Pressing the Red, Candy-Like Button
This morning I sent off several pieces to magazines: two short stories and three or four poems. I have an essay I need to send out as well, and that will probably find the door sometime this evening. This was an important step for me, because my submissions had tapered off of late. A piece or two would get rejected, thus becoming available, and then sit lonely on my hard drive for days, or even weeks. And the new pieces I had been writing, such as those written for my poetry class, languished.
I did not even realize how much time had passed. I had my head so far inside my thesis that I didn’t have time to think about other concerns. That makes sense. My thesis has a very real deadline that is not so far away as it might look on a calendar. This novel is just about all that stands between me and graduation next August. Thus, my thesis gets top priority, and for good reason.
But letting my submission rate decline was a mistake.
You might wonder why I say that. After all, my ultimate goal is to be a professional novelist. Why should I care about submitting short stories, poems and essays. Aren’t they a distraction? Any time I spend writing short pieces (like blog posts) is time I’m not spending on my novel.
Well, forget about me. I may have idiosyncratic reasons. Let’s say you want to be a professional novelist. Why should you care about submitting short pieces to magazines and anthologies?
There are three reasons you should care: distraction, business, and audience.
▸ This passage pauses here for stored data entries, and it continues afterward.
(** * resolute-pagerduty: the PagerDuty connector, embedded and verified

    A shallow embedding of [incidents.go] and [client.go]:
    the REST client ([ListIncidents], [GetIncident]), the document mapper
    ([incidentToDocument]) and the three activities
    ([FetchIncidentsActivity], [FetchIncidentActivity],
    [FetchPostmortemsActivity]).

    Conventions.
    - Go [string] is [string] (a sequence of bytes); Go [int] is [Z]
      (the code only compares and prints integers, it never does
      arithmetic on them, so no wrap-around is involved).
    - [map[string]string] is [gmap string string]; [map[string][]string]
      ([url.Values], [http.Header]) is [gmap string (list string)].
    - A Go pointer that may be nil (to a [time.Time], to a [Priority])
      is an [option].
    - A client result, a pointer to [T] paired with an [error], is
      [error + T]; the activities return the pair [(output, error)] as Go
      does, with the zero output next to a non-nil error.
    - Calls to the outside (HTTP transport, JSON decoder, document store)
      are fields of a [World]; every call of interest is recorded, in
      order, in the trace of a small writer monad. *)

From Stdlib Require Import ZArith String Ascii DecimalString.
From stdpp Require Import gmap strings list fin_maps.

Open Scope string_scope.
Open Scope list_scope.
Open Scope Z_scope.

(** ** Strings and formatting (Go's [strings] and [fmt]) *)

(** [strings.Join(elems, sep)]. *)
Fixpoint strings_Join (elems : list string) (sep : string) : string :=
  match elems with
  | [] => ""
  | [e] => e
  | e :: rest => e +:+ sep +:+ strings_Join rest sep
  end.

(** [strings.Contains(s, substr)], as a proposition. *)
Definition Contains (s substr : string) : Prop :=
  ∃ pre post : string, s = pre +:+ substr +:+ post.

(** The verb [%d] of [fmt]: decimal digits, with a leading minus sign. *)
Definition fmt_d (n : Z) : string := NilZero.string_of_int (Z.to_int n).

(** ** Errors (Go's [error] interface, [errors.New] and [fmt.Errorf]) *)

Inductive error : Type :=
| errorString (msg : string)
| wrapError (msg : string) (err : error).

(** The [Error()] method. *)
Definition Error (e : error) : string :=
  match e with
  | errorString msg => msg
  | wrapError msg _ => msg
  end.

(** [errors.Unwrap]. *)
Definition Unwrap (e : error) : option error :=
  match e with
  | errorString _ => None
  | wrapError _ err => Some err
  end.

(** [fmt.Errorf(label + ": %w", err)]: the message is the label, a colon
    and a space, then the message of [err]; the result wraps [err]. *)
Definition Errorf_w (label : string) (err : error) : error :=
  wrapError (label +:+ ": " +:+ Error err) err.

(** [fmt.Errorf("pagerduty API error: status=%d body=%s", code, body)]. *)
Definition apiError (code : Z) (body : string) : error :=
  errorString ("pagerduty API error: status=" +:+ fmt_d code +:+ " body=" +:+ body).

(** ** Types declared outside the repository

    [time.Time], [context.Context] and [core.DataRef] are opaque to the
    connector: it stores, copies and passes them on. They are parameters,
    together with their Go zero values and [Time.Format(time.RFC3339)]. *)

Class Platform : Type := {
  Time : Type;
  context_Context : Type;
  DataRef : Type;
  Time_zero : Time;
  DataRef_zero : DataRef;
  Time_Format_RFC3339 : Time → string
}.

(** ** Data model *)

Record Priority : Type := {
  Priority_ID : string;
  Priority_Name : string;
  Priority_Summary : string
}.

Record Service : Type := {
  Service_ID : string;
  Service_Name : string;
  Service_Summary : string
}.

Record Assignee : Type := {
  Assignee_ID : string;
  Assignee_Name : string;
  Assignee_Summary : string
}.

Record EscalationPolicy : Type := {
  EscalationPolicy_ID : string;
  EscalationPolicy_Name : string;
  EscalationPolicy_Summary : string
}.

Section DataModel.
Context {P : Platform}.

Record Assignment : Type := {
  Assignment_At : Time;
  Assignment_Assignee : Assignee
}.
First, although they are a distraction from the larger work, to my way of thinking they are a useful distraction. Novels are huge projects that will have you writing, revising and rewriting the same story for months on end. Your creativity might enjoy the chance to come out and play beyond the parameters of that one story. Writing short pieces allows you to play with voice, point of view, and other craft elements in ways you are not in your novel. This can broaden your perspective so that you see possibilities in your novel that you might have missed. And spending some time completely inside another story may freshen your perspective on the big project without requiring many days off.
The second reason involves business rearing its ugly head. Yes, you are a writer, and you might loathe the business side of writing. But the fact is that writing novels as a career requires more than writing novels. I’ve heard it said that this was not always true, but the point is moot. You will have to spend time looking at royalty statements (even if they represent reasons you aren’t getting a check this quarter), following up with publishers about scheduling, book design, publicity and more. You will also probably have to dedicate time and effort to your own publicity, from guest blogs to readings and more. If you can’t find a few minutes to send out work you’ve already written, what are the chances that you’ll take time for the business end when your rent depends on the novel you are writing?
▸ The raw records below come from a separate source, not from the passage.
(** X12.  When the generator streams its fragments to the end and the PDF
    can be written, the generation step returns normally, leaves under
    "medical_summary.pdf" the document rendered from the symptoms and from
    the concatenation of all fragments (replacing whatever was stored
    there), and shows, in this order: one redraw per fragment, a rule, the
    preview heading, the preview and the download button -- preview and
    download both carrying exactly that document. *)
Theorem generation_shows_the_rendered_summary
    (specialty symptoms level : str) (chunks : list str) (w : world) :
  generate_stream (prompt specialty symptoms level) = inr (chunks, None) ->
  fpdf_output_error medical_summary_pdf = None ->
  let doc := PdfDocument (summary_ops symptoms (join [] chunks)) in
  generate_guide specialty symptoms level w
  = (Return tt,
     mkWorld ((medical_summary_pdf, doc) :: remove_file medical_summary_pdf (files w))
       (screen w
        ++ GenerateContent (lit "gemini-1.5-flash") (prompt specialty symptoms level)
        :: redraws level chunks ++ summary_shown doc)).
Proof.
  intros Hg Ho doc. unfold generate_guide.
  rewrite bind_emit, Hg. cbn [of_sum]. rewrite bind_ret. cbn [fst snd].
  rewrite (bind_eval _ _ _ _ _ (stream_chunks_run level chunks [] _)).
  cbn [raise_if]. rewrite bind_ret. cbn [app].
  erewrite bind_eval.
  2:{ rewrite create_medical_pdf_summary, Ho. reflexivity. }
  unfold summary_shown, redraws. fold doc.
  destruct medical_summary_pdf_cons as (c & q & Em). rewrite Em.
  unfold st_markdown, st_subheader. rewrite !bind_emit.
  erewrite bind_eval.
  2:{ apply show_pdf_preview_found. unfold shown, with_file. cbn [files].
      apply lookup_file_head. }
  erewrite bind_eval.
  2:{ apply read_file_found. unfold shown, with_file. cbn [files].
      apply lookup_file_head. }
  unfold emit, shown, with_file. cbn [files screen].
  f_equal. f_equal. now rewrite <- !app_assoc.
Qed.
The third reason is that every writing credit helps you build an audience. Every piece you publish will be read – whether it’s by fifty people or fifty thousand – and some of those people are bound to like your work. They may never meet you, visit your website or write you an e-mail, but when your first novel comes out they may recognize your name – because of something you’ve written. You can’t buy advertising better than that.
Among the endless stacks of books in brick-and-mortar stores, libraries, and online, getting a reader’s attention in the first place is critical. The difference between a reader choosing your book and someone else’s might be that one submission sitting on your hard drive.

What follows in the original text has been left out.